Yes, I think that's well put. We have these tremendous advances from a scientific perspective, bringing new treatment options, CAR T-cell therapies being one of them, which, again, have a long way to go in terms of their potential application in other disease areas. Meanwhile, other modalities are coming along, and we've just published our R&D trends report, which looks into the pipeline and the clinical trials, early-stage trials that are being underway, and we know there's even more innovative approaches coming along that will emerge over the next 5 to 10 years. So it's a constantly changing area. And the burden that, that does put on health care professionals, on health systems, as well as on patients to -- for each of those stakeholders to be able to realize the benefits from these advances, I think, is something that's generally underappreciated, underinvested in.
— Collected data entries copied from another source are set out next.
(** The link harvest has the same shape: it raises on a container
    without [h3] and otherwise collects the non-empty [href]s. *)
Lemma get_book_urls_body_eq (urls : list str) (book : node) :
  get_book_urls_body urls book =
    if has_h3 book
    then Ok (urls ++ match link_of book with
                     | Some a =>
                         match Soup.get a (py "href") [] with
                         | [] => []
                         | href => [href]
                         end
                     | None => []
                     end)
    else Raise AttributeError.
Proof.
  unfold get_book_urls_body, has_h3, link_of.
  destruct (Soup.find book (py "h3") None) as [h3|]; [|reflexivity].
  cbn [rbind Soup.on_tag].
  destruct (Soup.find h3 (py "a") None) as [a|];
    [|now rewrite app_nil_r].
  destruct (Soup.get a (py "href") []); [now rewrite app_nil_r | reflexivity].
Qed.

Lemma get_book_urls_raises (html : str) :
  html <> [] ->
  forallb has_h3 (containers (BeautifulSoup html)) = false ->
  get_book_urls BeautifulSoup (Some html) = Raise AttributeError.
Proof.
  intros Hne. destruct html as [|c0 html0]; [congruence|].
  unfold get_book_urls. fold (containers (BeautifulSoup (c0 :: html0))).
  generalize (@nil str).
  induction (containers (BeautifulSoup (c0 :: html0))) as [|c cs IH];
    intros acc H; cbn [forallb for_each] in *; [discriminate|].
  rewrite get_book_urls_body_eq. destruct (has_h3 c); cbn [rbind andb] in *.
  - apply IH, H.
  - reflexivity.
Qed.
And I think everyone has talked about the importance of cooperation among stakeholders, within stakeholders, within countries, across countries, right, at all levels. And the progress that we can foresee is tremendous, but we also know that getting there is going to require a lot more, not just discussion, but also investment commitment. And data always helps to be able to track our progress, as we like to say at IQVIA. So we're at the end of our time, unfortunately. We did get to cover some of the audience questions that came in, but certainly not all of them. And as a reminder, there's more questions than we have time to discuss. But perhaps we'll have further opportunities to talk through some of the areas we've focused on today. Here is the -- is where you can download the report that we've been referring to on using that QR code. We also invite people to join the IQVIA Institute mailing list. This is the way to stay informed about our latest research. We do have a big report on global trends in oncology that will be released next month, just prior to ASCO. And if you join our mailing list, you'll get an automatic notification about that. Let me close by, again, thanking our audience for your interest and participation today. But especially, thanks to Natacha, Carmen and Christian for your terrific contributions to the discussion. Thank you, Vibhu, for not only presenting the highlights of the research, but leading the team that undertook the research there. And with that, I think it's been a great 90 minutes. Thanks again to everyone, and I wish everyone a good day. Thank you.